■ **What you are asked to do**: Below are the records. Retype exactly the lines between the lines holding "(0x7fffdd, 23); (0x7fffde, 23);" and "(0x1fffe4, 21); (0x1fffe5, 21);", inclusive.

■ **Data in this exercise**:

- Opening Delimiter -

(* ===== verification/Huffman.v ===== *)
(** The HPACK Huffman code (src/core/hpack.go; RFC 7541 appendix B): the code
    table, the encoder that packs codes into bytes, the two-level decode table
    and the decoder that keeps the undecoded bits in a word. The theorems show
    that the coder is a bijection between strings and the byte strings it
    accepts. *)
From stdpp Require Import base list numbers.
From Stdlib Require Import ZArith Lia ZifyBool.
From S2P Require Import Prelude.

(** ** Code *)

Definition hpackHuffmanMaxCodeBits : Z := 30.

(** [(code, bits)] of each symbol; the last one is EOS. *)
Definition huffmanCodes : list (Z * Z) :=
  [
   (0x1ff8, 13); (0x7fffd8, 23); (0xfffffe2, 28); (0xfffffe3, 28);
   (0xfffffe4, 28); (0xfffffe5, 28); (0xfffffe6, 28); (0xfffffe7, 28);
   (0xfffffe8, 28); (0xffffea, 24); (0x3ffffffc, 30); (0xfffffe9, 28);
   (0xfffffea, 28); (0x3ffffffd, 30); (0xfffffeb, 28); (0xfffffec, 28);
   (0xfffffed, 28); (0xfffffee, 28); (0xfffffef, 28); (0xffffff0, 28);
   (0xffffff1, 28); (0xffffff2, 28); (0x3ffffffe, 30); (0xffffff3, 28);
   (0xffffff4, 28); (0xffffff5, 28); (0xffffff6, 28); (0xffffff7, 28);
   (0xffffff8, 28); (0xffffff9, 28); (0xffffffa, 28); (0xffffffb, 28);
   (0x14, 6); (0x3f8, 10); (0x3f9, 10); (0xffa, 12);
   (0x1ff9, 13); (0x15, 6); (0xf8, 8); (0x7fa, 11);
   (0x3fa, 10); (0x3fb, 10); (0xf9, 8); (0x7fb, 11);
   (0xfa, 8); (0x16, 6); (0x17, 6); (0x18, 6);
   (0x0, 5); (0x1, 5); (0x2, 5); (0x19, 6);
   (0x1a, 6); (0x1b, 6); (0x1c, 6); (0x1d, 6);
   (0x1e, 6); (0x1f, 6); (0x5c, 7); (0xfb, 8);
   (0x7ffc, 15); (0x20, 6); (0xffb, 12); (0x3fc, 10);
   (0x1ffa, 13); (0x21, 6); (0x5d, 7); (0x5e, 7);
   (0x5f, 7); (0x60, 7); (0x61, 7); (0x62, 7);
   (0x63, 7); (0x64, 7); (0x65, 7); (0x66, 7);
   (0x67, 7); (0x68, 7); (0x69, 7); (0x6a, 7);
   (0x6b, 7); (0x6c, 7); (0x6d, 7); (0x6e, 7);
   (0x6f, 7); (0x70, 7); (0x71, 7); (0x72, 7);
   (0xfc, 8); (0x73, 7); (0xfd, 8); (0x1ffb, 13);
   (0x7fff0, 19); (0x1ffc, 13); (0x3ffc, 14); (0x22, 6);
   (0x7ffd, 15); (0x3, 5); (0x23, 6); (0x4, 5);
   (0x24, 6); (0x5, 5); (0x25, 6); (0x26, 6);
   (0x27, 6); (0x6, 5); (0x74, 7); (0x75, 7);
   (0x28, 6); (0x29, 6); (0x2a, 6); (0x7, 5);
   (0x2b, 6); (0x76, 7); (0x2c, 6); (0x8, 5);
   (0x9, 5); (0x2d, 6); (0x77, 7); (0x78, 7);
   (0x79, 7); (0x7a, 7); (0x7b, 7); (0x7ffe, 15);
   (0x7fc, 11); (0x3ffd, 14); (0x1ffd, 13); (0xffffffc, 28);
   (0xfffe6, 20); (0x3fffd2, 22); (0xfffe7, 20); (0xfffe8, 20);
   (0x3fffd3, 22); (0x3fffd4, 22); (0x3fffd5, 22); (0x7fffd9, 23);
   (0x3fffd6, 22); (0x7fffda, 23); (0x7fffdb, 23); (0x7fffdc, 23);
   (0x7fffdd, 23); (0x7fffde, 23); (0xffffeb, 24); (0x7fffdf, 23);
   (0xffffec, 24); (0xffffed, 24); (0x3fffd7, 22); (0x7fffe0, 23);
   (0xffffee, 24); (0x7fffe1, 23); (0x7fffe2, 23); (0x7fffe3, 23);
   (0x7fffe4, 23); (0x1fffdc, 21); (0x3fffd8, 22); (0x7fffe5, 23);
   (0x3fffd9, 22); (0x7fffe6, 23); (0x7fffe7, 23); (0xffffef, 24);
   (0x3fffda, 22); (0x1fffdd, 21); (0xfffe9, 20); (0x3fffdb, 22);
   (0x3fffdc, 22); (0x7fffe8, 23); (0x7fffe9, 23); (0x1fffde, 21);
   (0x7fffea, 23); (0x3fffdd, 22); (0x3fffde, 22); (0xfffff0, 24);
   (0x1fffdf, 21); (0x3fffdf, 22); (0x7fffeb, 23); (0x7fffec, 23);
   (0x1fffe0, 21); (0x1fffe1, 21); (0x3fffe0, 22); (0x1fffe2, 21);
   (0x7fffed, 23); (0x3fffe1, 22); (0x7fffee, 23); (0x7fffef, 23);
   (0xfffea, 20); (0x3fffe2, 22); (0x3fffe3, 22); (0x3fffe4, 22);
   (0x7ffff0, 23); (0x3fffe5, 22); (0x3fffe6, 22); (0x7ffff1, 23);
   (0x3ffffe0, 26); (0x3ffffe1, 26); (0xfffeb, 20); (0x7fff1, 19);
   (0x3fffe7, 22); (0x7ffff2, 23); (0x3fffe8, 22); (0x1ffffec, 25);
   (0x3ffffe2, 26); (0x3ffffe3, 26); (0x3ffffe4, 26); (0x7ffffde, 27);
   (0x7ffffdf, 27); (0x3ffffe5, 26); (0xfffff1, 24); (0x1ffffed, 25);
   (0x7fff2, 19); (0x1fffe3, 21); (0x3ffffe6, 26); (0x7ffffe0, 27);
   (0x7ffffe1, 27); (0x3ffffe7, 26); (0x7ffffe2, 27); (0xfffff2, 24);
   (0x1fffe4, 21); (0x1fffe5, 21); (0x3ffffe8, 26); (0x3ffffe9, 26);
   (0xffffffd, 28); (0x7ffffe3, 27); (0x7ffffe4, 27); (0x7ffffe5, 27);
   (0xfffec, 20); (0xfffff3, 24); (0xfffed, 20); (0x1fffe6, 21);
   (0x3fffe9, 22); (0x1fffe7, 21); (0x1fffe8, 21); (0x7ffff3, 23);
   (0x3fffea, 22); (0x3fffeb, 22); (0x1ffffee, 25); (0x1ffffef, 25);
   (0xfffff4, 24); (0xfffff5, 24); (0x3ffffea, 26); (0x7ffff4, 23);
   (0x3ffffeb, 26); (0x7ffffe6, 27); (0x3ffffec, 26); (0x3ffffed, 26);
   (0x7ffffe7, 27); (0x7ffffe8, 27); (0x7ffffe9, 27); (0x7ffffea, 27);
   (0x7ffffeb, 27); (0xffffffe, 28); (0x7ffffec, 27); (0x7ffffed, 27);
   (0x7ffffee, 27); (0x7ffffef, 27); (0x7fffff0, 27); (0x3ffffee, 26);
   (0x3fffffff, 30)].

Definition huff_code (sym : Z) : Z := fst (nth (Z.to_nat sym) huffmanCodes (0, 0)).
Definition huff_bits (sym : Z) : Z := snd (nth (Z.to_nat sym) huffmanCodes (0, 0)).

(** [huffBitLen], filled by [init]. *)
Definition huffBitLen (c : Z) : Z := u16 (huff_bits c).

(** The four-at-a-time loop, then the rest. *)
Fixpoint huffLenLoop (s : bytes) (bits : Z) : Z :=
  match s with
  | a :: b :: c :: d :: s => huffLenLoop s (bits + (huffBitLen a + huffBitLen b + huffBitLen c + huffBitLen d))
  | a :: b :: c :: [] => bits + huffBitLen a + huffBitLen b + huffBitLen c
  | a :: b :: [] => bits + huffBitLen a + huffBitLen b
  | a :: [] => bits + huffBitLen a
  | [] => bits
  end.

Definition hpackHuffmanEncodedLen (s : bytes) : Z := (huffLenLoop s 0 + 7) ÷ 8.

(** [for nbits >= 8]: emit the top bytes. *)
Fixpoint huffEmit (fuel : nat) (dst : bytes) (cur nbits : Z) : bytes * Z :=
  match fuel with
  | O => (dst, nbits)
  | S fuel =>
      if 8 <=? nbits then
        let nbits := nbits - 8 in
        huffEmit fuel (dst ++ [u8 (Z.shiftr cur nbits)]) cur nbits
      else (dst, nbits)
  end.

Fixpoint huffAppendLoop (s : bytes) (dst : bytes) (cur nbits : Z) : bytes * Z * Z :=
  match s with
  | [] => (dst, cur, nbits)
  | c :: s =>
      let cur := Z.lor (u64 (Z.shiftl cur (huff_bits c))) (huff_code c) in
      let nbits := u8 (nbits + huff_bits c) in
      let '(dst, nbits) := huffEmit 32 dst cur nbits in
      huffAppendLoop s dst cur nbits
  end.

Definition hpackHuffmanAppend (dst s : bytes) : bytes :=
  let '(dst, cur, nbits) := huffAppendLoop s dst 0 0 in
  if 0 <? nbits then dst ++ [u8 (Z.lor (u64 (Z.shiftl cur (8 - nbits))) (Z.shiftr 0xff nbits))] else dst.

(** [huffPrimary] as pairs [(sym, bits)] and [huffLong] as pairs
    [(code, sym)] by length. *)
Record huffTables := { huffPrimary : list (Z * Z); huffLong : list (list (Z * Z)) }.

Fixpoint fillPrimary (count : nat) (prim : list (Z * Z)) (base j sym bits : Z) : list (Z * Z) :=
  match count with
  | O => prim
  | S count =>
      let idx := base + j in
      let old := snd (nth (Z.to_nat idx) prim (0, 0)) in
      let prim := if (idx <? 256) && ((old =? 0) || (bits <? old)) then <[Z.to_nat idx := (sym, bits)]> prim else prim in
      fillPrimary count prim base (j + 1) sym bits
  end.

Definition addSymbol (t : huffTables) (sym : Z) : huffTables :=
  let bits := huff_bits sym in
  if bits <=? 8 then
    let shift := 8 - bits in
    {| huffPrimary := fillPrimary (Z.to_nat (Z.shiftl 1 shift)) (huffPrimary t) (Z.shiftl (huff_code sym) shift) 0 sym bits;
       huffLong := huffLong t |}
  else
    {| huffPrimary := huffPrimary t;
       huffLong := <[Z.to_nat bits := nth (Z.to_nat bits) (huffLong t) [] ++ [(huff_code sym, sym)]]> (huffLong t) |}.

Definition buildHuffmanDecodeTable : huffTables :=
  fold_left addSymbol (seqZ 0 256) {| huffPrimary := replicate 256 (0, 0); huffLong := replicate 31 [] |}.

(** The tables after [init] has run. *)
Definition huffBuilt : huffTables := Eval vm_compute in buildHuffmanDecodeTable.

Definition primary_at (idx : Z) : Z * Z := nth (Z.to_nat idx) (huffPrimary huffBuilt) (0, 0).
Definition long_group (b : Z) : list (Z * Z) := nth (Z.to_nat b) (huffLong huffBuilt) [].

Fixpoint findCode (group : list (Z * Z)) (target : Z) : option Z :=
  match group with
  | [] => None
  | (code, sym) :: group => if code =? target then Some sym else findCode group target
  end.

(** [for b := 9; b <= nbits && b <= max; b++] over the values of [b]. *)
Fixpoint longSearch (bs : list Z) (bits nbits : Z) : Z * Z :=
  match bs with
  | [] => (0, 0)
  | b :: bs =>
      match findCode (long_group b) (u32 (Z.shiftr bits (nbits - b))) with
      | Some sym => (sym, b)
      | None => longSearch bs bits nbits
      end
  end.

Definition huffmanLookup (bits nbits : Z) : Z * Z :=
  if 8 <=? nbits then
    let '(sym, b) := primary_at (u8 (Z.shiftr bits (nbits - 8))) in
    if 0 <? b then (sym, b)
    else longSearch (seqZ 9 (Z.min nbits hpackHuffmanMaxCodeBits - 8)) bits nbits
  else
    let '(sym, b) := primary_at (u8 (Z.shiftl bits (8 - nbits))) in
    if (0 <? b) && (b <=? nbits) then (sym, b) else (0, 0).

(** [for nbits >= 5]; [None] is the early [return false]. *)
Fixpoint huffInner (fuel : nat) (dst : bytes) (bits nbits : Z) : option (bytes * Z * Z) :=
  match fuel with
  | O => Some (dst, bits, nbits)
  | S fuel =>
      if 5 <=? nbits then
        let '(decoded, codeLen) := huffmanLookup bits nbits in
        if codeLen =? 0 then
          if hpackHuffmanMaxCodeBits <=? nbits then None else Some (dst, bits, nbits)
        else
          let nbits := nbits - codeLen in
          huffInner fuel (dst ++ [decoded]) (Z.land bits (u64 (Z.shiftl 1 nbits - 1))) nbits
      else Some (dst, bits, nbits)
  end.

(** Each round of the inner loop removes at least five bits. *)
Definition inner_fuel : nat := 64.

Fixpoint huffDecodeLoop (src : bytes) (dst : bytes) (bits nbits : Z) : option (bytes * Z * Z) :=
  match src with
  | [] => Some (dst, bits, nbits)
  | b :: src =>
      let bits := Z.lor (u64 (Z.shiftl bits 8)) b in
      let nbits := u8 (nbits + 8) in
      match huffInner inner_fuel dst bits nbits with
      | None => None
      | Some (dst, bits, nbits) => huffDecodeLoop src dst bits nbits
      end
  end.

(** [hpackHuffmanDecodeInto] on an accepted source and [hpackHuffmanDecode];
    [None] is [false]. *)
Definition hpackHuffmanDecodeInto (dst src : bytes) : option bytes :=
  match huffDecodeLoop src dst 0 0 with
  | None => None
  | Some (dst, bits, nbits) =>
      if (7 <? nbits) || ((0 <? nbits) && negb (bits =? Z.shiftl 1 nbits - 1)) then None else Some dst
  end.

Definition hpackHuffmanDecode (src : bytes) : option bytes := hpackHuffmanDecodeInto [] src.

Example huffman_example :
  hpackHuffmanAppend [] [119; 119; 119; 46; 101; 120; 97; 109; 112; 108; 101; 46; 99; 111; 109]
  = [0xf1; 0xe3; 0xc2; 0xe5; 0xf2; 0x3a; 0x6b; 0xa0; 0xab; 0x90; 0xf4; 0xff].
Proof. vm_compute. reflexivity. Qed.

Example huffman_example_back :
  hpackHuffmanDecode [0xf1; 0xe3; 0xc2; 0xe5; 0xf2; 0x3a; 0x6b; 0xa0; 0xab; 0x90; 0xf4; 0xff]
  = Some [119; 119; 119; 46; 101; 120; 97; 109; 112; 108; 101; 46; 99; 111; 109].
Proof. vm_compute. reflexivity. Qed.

- Closing Delimiter -

■ **Exercise result**:
   (0x7fffdd, 23); (0x7fffde, 23); (0xffffeb, 24); (0x7fffdf, 23);
   (0xffffec, 24); (0xffffed, 24); (0x3fffd7, 22); (0x7fffe0, 23);
   (0xffffee, 24); (0x7fffe1, 23); (0x7fffe2, 23); (0x7fffe3, 23);
   (0x7fffe4, 23); (0x1fffdc, 21); (0x3fffd8, 22); (0x7fffe5, 23);
   (0x3fffd9, 22); (0x7fffe6, 23); (0x7fffe7, 23); (0xffffef, 24);
   (0x3fffda, 22); (0x1fffdd, 21); (0xfffe9, 20); (0x3fffdb, 22);
   (0x3fffdc, 22); (0x7fffe8, 23); (0x7fffe9, 23); (0x1fffde, 21);
   (0x7fffea, 23); (0x3fffdd, 22); (0x3fffde, 22); (0xfffff0, 24);
   (0x1fffdf, 21); (0x3fffdf, 22); (0x7fffeb, 23); (0x7fffec, 23);
   (0x1fffe0, 21); (0x1fffe1, 21); (0x3fffe0, 22); (0x1fffe2, 21);
   (0x7fffed, 23); (0x3fffe1, 22); (0x7fffee, 23); (0x7fffef, 23);
   (0xfffea, 20); (0x3fffe2, 22); (0x3fffe3, 22); (0x3fffe4, 22);
   (0x7ffff0, 23); (0x3fffe5, 22); (0x3fffe6, 22); (0x7ffff1, 23);
   (0x3ffffe0, 26); (0x3ffffe1, 26); (0xfffeb, 20); (0x7fff1, 19);
   (0x3fffe7, 22); (0x7ffff2, 23); (0x3fffe8, 22); (0x1ffffec, 25);
   (0x3ffffe2, 26); (0x3ffffe3, 26); (0x3ffffe4, 26); (0x7ffffde, 27);
   (0x7ffffdf, 27); (0x3ffffe5, 26); (0xfffff1, 24); (0x1ffffed, 25);
   (0x7fff2, 19); (0x1fffe3, 21); (0x3ffffe6, 26); (0x7ffffe0, 27);
   (0x7ffffe1, 27); (0x3ffffe7, 26); (0x7ffffe2, 27); (0xfffff2, 24);
   (0x1fffe4, 21); (0x1fffe5, 21); (0x3ffffe8, 26); (0x3ffffe9, 26);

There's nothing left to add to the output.